§ **What to produce**: What lines in the records below contain the string "insured"? Copy every one.

§ **Entries provided**:
(* ===== verification/InsuranceAccident.v ===== *)
(** * The insurance accident pallet

    [common-parachain-node/pallets/sim_insurance_accident/src/lib.rs]: an
    insured driver declares an accident of a vehicle, the pallet asks the
    Renault chain (parachain 2000) by XCM for the data of that accident, and
    stores the data the answer carries.  The world of the pallet is its own
    storage, that of [sim_insurance], and the queues behind [T::XcmSender]. *)

From S2P Require Import Prelude.
From S2P Require Import Codec.
From S2P Require Import XcmTypes.
From S2P Require Import Frame.
From S2P Require Import Sha256.
From S2P Require Import SimInsurance.
From S2P Require Import RenaultAccident.

Module InsuranceAccident.

(** The call of the Renault runtime the request carries. *)
Module pallet_sim_renault_accident.
Inductive PalletSimRenaultAccidentCall (A : Type) :=
| RequestData (vehicle_id : A) (count : Z).
Arguments RequestData {_} _ _.

Inductive ParaChainCall (A : Type) :=
| PalletSimRenaultAccident (c : PalletSimRenaultAccidentCall A).
Arguments PalletSimRenaultAccident {_} _.

Definition encode_call {A} `{!Codec A} (c : ParaChainCall A) : list byte :=
  match c with
  | PalletSimRenaultAccident (RequestData v n) =>
      byte_of_Z 101 :: byte_of_Z 1 :: encode v ++ encode n
  end.
Arguments encode_call : simpl never.
End pallet_sim_renault_accident.

Section Pallet.
Context {A O Q : Type} `{Countable A} `{!FrameOrigin O A} `{!Codec A} `{!Sha256} `{!SendXcm Q}.

Inductive Event :=
| AccidentStored (driver_id : A) (count : Z) (vehicle_id : A) (vehicle_accident_count : Z)
| RequestData (para : ParaId) (vehicle_id : A) (vehicle_accident_count : Z)
| ErrorRequestData (para : ParaId) (e : SendError)
| ReceiveData (para : ParaId) (vehicle_id : A) (vehicle_accident_count : Z) (data : IpfsId)
| AccidentDataStored (vehicle_id : A) (vehicle_accident_count : Z) (data : IpfsId).

Inductive Error :=
| UnknownDriver
| AccidentAlreadyStored
| AccidentDataAlreadyStored
| DriverNotMatchingOrigin
| ErrorSendXcm.

Record State := mkState {
  DeclaredAccidents : gmap (vec byte 32) (A * Z);
  AccidentsData : gmap (vec byte 32) IpfsId;
  DeclaredAccidentsCount : gmap A Z;
  events : list Event;
}.

Definition empty_state : State := mkState ∅ ∅ ∅ [].

Record World := mkWorld {
  insurance : SimInsurance.State (A := A);
  accident : State;
  queues : Q;
}.

Definition on_accident (f : State → State) (w : World) : World :=
  mkWorld (insurance w) (f (accident w)) (queues w).

Definition insert_DeclaredAccidents k x (s : State) : State :=
  mkState (<[k := x]> (DeclaredAccidents s)) (AccidentsData s) (DeclaredAccidentsCount s) (events s).
Definition insert_AccidentsData k d (s : State) : State :=
  mkState (DeclaredAccidents s) (<[k := d]> (AccidentsData s)) (DeclaredAccidentsCount s) (events s).
Definition insert_DeclaredAccidentsCount v n (s : State) : State :=
  mkState (DeclaredAccidents s) (AccidentsData s) (<[v := n]> (DeclaredAccidentsCount s)) (events s).
Definition deposit_event (e : Event) : Dispatch World Error :=
  modify (on_accident (λ s,
    mkState (DeclaredAccidents s) (AccidentsData s) (DeclaredAccidentsCount s) (events s ++ [e]))).

Definition renault_para : ParaId := 2000.

Definition send (dest : MultiLocation) (msg : Xcm) :
    M World (DispatchError Error) (result SendError unit) :=
  λ w, let '(q, r) := send_xcm dest msg (queues w) in
       (mkWorld (insurance w) (accident w) q, Ok r).

Definition report_accident (origin : O) (vehicle_id : A) (vehicle_accident_count : Z) :
    Dispatch World Error :=
  driver_id ← or_bad_origin (ensure_signed origin);
  w ← get;
  ensure (SimInsurance.is_driver driver_id (insurance w)) (Module UnknownDriver) ;;
  let count := match DeclaredAccidentsCount (accident w) !! driver_id with
               | None => 0
               | Some val => val
               end in
  let key := create_composite_key [encode driver_id; u32_to_le_bytes count] in
  ensure (negb (contains_key key (DeclaredAccidents (accident w))))
    (Module AccidentAlreadyStored) ;;
  modify (on_accident (insert_DeclaredAccidents key (vehicle_id, vehicle_accident_count))) ;;
  let next_count := u32_add count 1 in
  modify (on_accident (insert_DeclaredAccidentsCount vehicle_id next_count)) ;;
  deposit_event (AccidentStored driver_id count vehicle_id vehicle_accident_count) ;;
  let call := pallet_sim_renault_accident.PalletSimRenaultAccident
    (pallet_sim_renault_accident.RequestData vehicle_id vehicle_accident_count) in
  sent ← send (sibling renault_para) 
    (transact (pallet_sim_renault_accident.encode_call call));
  match sent with
  | Ok _ => deposit_event (RequestData renault_para vehicle_id vehicle_accident_count)
  | Err e =>
      deposit_event (ErrorRequestData renault_para e) ;;
      throw (Other "ErrorRequestData")
  end.

Definition receive_data (origin : O) (vehicle_id : A) (vehicle_accident_count : Z)
    (data : IpfsId) : Dispatch World Error :=
  orgin_para ← or_bad_origin (ensure_sibling_para origin);
  deposit_event (ReceiveData orgin_para vehicle_id vehicle_accident_count data) ;;
  w ← get;
  let key := create_composite_key [encode vehicle_id; u32_to_le_bytes vehicle_accident_count] in
  ensure (negb (contains_key key (AccidentsData (accident w))))
    (Module AccidentDataAlreadyStored) ;;
  modify (on_accident (insert_AccidentsData key data)) ;;
  deposit_event (AccidentDataStored vehicle_id vehicle_accident_count data).

Inductive Call :=
| report_accident_call (vehicle_id : A) (vehicle_accident_count : Z)
| receive_data_call (vehicle_id : A) (vehicle_accident_count : Z) (data : IpfsId).

Definition dispatch (origin : O) (c : Call) : Dispatch World Error :=
  match c with
  | report_accident_call v n => report_accident origin v n
  | receive_data_call v n d => receive_data origin v n d
  end.

(** ** Received data *)

(** The data the chain holds for accident [n] of vehicle [v]. *)
Definition accident_data (v : A) (n : Z) (w : World) : option IpfsId :=
  AccidentsData (accident w) !! accident_key v n.

Definition step (w w' : World) : Prop :=
  ∃ p origin c, w' = (run p (dispatch origin c) w).1.

Lemma dispatch_keeps_data origin c w k d :
  AccidentsData (accident w) !! k = Some d →
  AccidentsData (accident (dispatch origin c w).1) !! k = Some d.
Proof.
  intros Hk. destruct c; cbn; unfold report_accident, receive_data, send;
    unfold_dispatch; repeat (case_match; cbn in *; simplify_eq); try done;
    (rewrite lookup_insert_ne; [done|]; case_storage; congruence).
Qed.

Lemma accident_data_kept v n d w w' :
  rtc step w w' → accident_data v n w = Some d → accident_data v n w' = Some d.
Proof.
  induction 1 as [|w w1 w' (p & o & c & ->) _ IH]; [done|]. intros Hd. apply IH.
  apply (run_preserves (λ w, accident_data v n w = Some d)); [done|].
  by apply dispatch_keeps_data.
Qed.

(** The first answer wins: a data message from a sibling chain is
    accepted exactly when no data is held for that accident of that vehicle;
    it is then what the chain holds, and no later calls of any kind change
    it.  A second answer is refused and the data kept. *)
Theorem receive_data_first_wins origin para v n d w :
  ensure_sibling_para origin = Some para →
  match accident_data v n w with
  | Some _ => ∃ w1, receive_data origin v n d w = (w1, Err (Module AccidentDataAlreadyStored))
                ∧ AccidentsData (accident w1) = AccidentsData (accident w)
  | None => ∃ w1, receive_data origin v n d w = (w1, Ok tt)
                ∧ ∀ w2, rtc step w1 w2 → accident_data v n w2 = Some d
  end.
Proof.
  intros Ho. unfold receive_data. unfold_dispatch. rewrite Ho. cbn.
  destruct (accident_data v n w) as [x|] eqn:E; unfold accident_data in E.
  - assert (contains_key (accident_key v n) (AccidentsData (accident w)) = true) as Hc
      by (apply contains_key_true; eauto).
    unfold accident_key in Hc. rewrite Hc. cbn. eauto.
  - apply contains_key_false in E. unfold accident_key in E. rewrite E. cbn.
    eexists. split; [done|]. intros w2 Hw2. eapply accident_data_kept; [exact Hw2|].
    apply lookup_insert_eq.
Qed.

(** ** Declarations *)

Definition next_count (d : A) (w : World) : Z :=
  match DeclaredAccidentsCount (accident w) !! d with None => 0 | Some n => n end.

(** What an accepted declaration does: the call of an insured driver
    succeeds exactly when the driver's next slot is free and the sender takes
    the request; it files the declared vehicle and number under the slot, and
    hands over one [Transact] to the Renault chain, whose payload is the call
    [RequestData] with that vehicle and number. *)
Theorem report_requests_data origin d v n w w' :
  ensure_signed origin = Some d →
  report_accident origin v n w = (w', Ok tt) ↔
  ∃ q,
    SimInsurance.is_driver d (insurance w) = true ∧
    DeclaredAccidents (accident w) !! accident_key d (next_count d w) = None ∧
    send_xcm (sibling 2000)
      [Transact Native 1000 (pallet_sim_renault_accident.encode_call
         (pallet_sim_renault_accident.PalletSimRenaultAccident
            (pallet_sim_renault_accident.RequestData v n)))] (queues w) = (q, Ok tt) ∧
    w' = mkWorld (insurance w)
           (mkState (<[accident_key d (next_count d w) := (v, n)]> (DeclaredAccidents (accident w)))
              (AccidentsData (accident w))
              (<[v := u32_add (next_count d w) 1]> (DeclaredAccidentsCount (accident w)))
              (events (accident w) ++ [AccidentStored d (next_count d w) v n;
                                       RequestData 2000 v n])) q.
Proof.
  intros Ho. unfold report_accident, send, transact, deposit_event, on_accident, accident_key.
  unfold_dispatch. rewrite Ho. cbn. fold (next_count d w).
  destruct (SimInsurance.is_driver d (insurance w)); cbn.
  2: { split; [done|]. by intros (q & ? & _). }
  destruct (contains_key _ _) eqn:Hk; case_storage; cbn.
  { split; [done|]. intros (q & _ & Hn & _). rewrite Hn in Hk. by destruct Hk. }
  unfold renault_para. destruct (send_xcm _ _ _) as [q [[]|e]] eqn:E; cbn.
  - rewrite <-(app_assoc _ [_] [_]). cbn. split.
    + intros ?. simplify_eq. eauto 10.
    + intros (q' & _ & _ & HE & ->). by simplify_eq.
  - split; [done|]. by intros (q' & _ & _ & HE & _).
Qed.

(** The calls that do not declare an accident of the account [d] as a vehicle,
    and subscriptions to the insurance. *)
Inductive step_avoiding (d : A) (w : World) : World → Prop :=
| avoiding_call p origin c : (∀ n, c ≠ report_accident_call d n) → step_avoiding d w (run p (dispatch origin c) w).1
| avoiding_sign_up p now (origin : O) profile :
    step_avoiding d w (mkWorld (run p (SimInsurance.sign_up now origin profile) (insurance w)).1 (accident w) (queues w)).

(** The next slot of [d] is taken, and [d] is insured. *)
Definition locked (d : A) (w : World) : Prop :=
  SimInsurance.is_driver d (insurance w) = true ∧
  is_Some (DeclaredAccidents (accident w) !! accident_key d (next_count d w)).

Lemma locked_refused origin d v n w :
  ensure_signed origin = Some d → locked d w →
  report_accident origin v n w = (w, Err (Module AccidentAlreadyStored)).
Proof.
  intros Ho [Hd Hk]. unfold report_accident. unfold_dispatch. rewrite Ho. cbn. rewrite Hd. cbn.
  apply contains_key_true in Hk. unfold accident_key, next_count in Hk. by rewrite Hk.
Qed.

Lemma dispatch_locked d origin c w :
  (∀ n, c ≠ report_accident_call d n) → locked d w → locked d (dispatch origin c w).1.
Proof.
  intros Hc [Hd Hk]. unfold locked.
  assert (∀ v n, c = report_accident_call v n → v ≠ d) as Hne by (intros v n -> ->; by eapply Hc).
  destruct c as [v n|]; cbn; unfold report_accident, receive_data, send, deposit_event;
    unfold_dispatch; repeat (case_match; cbn in *; simplify_eq); try done;
    (split; [done|]; rewrite lookup_insert_is_Some'; right;
     unfold next_count in *; cbn; by rewrite lookup_insert_ne by eauto).
Qed.

Lemma locked_kept d w w' : rtc (step_avoiding d) w w' → locked d w → locked d w'.
Proof.
  induction 1 as [|w w1 w' Hs _ IH]; [done|]. intros Hl. apply IH. destruct Hs as [p o c Hc|p now o profile].
  - apply (run_preserves (locked d)); [done|]. by apply dispatch_locked.
  - destruct Hl as [Hd Hk]. split; [|exact Hk]. apply (run_preserves (λ s, SimInsurance.is_driver d s = true)); [done|].
    unfold SimInsurance.sign_up, SimInsurance.is_driver, contains_key in *. unfold_dispatch.
    destruct (ensure_signed o) as [who|]; cbn; [|done]. destruct (decide (who = d)) as [->|Hne].
    + by rewrite lookup_insert_eq.
    + by rewrite lookup_insert_ne.
Qed.

(** C33. The counter of declarations is read under the driver and written
    under the vehicle: once a driver has declared an accident of a vehicle
    account other than their own, every later declaration of theirs is
    refused as already stored, whatever calls of the pallet and subscriptions
    come in between, unless one of the calls declares an accident of the
    driver's own account as a vehicle. *)
Theorem second_declaration_refused origin d v n w w1 w2 v' n' :
  ensure_signed origin = Some d →
  v ≠ d →
  report_accident origin v n w = (w1, Ok tt) →
  rtc (step_avoiding d) w1 w2 →
  report_accident origin v' n' w2 = (w2, Err (Module AccidentAlreadyStored)).
Proof.
  intros Ho Hv Hr Hs. apply (locked_refused _ d); [done|]. apply (locked_kept _ w1); [done|].
  revert Hr. unfold report_accident, send. unfold_dispatch. rewrite Ho. cbn.
  fold (next_count d w). destruct (SimInsurance.is_driver d (insurance w)) eqn:Hd; cbn; [|done].
  destruct (contains_key _ _); cbn; [done|].
  destruct (send_xcm _ _ _) as [q [[]|e]]; cbn; [|done]. intros [= Hw1].
  assert (next_count d w1 = next_count d w) as Hn
    by (subst w1; unfold next_count; cbn; by rewrite lookup_insert_ne).
  unfold locked. rewrite Hn, <-Hw1. split; [done|]. cbn. unfold accident_key.
  rewrite lookup_insert_eq. eauto.
Qed.
End Pallet.

(** ** Examples: account 5 is an insured driver *)

Section Examples.
#[local] Existing Instances pad32 outbox_send.

Definition example_world : World (A := Z) (Q := outbox) :=
  mkWorld (SimInsurance.genesis_build 0 (Some 5)) empty_state [].

Definition declared_world : World :=
  (report_accident (Signed 5) 9 1 example_world).1.

Lemma receive_data_first_wins_witness :
  ∃ w1, receive_data (SiblingParachain 2000) 9 1 (RenaultAccident.example_data 1) example_world
        = (w1, Ok tt) ∧
    ∀ w2, rtc step w1 w2 → accident_data 9 1 w2 = Some (RenaultAccident.example_data 1).
Proof.
  exact (receive_data_first_wins (SiblingParachain 2000) 2000 9 1
           (RenaultAccident.example_data 1) example_world eq_refl).
Defined.

Lemma report_requests_data_witness :
  ∃ w', report_accident (Signed 5) 9 1 example_world = (w', Ok tt) ∧
    queues w' = [(sibling 2000, transact (pallet_sim_renault_accident.encode_call
      (pallet_sim_renault_accident.PalletSimRenaultAccident
         (pallet_sim_renault_accident.RequestData 9 1))))].
Proof.
  eexists. split.
  - apply (report_requests_data (Signed 5) 5 9 1 example_world); [reflexivity|].
    eexists. split_and!; [vm_compute; reflexivity|reflexivity|reflexivity|reflexivity].
  - reflexivity.
Defined.

Lemma second_declaration_refused_witness :
  report_accident (Signed 5) 9 2 declared_world
  = (declared_world, Err (Module AccidentAlreadyStored)).
Proof.
  apply (second_declaration_refused (Signed 5) 5 9 1 example_world declared_world);
    [reflexivity|lia|reflexivity|apply rtc_refl].
Defined.
End Examples.
End InsuranceAccident.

§ **Your response**:
    insured driver declares an accident of a vehicle, the pallet asks the
(** What an accepted declaration does: the call of an insured driver
(** The next slot of [d] is taken, and [d] is insured. *)
(** ** Examples: account 5 is an insured driver *)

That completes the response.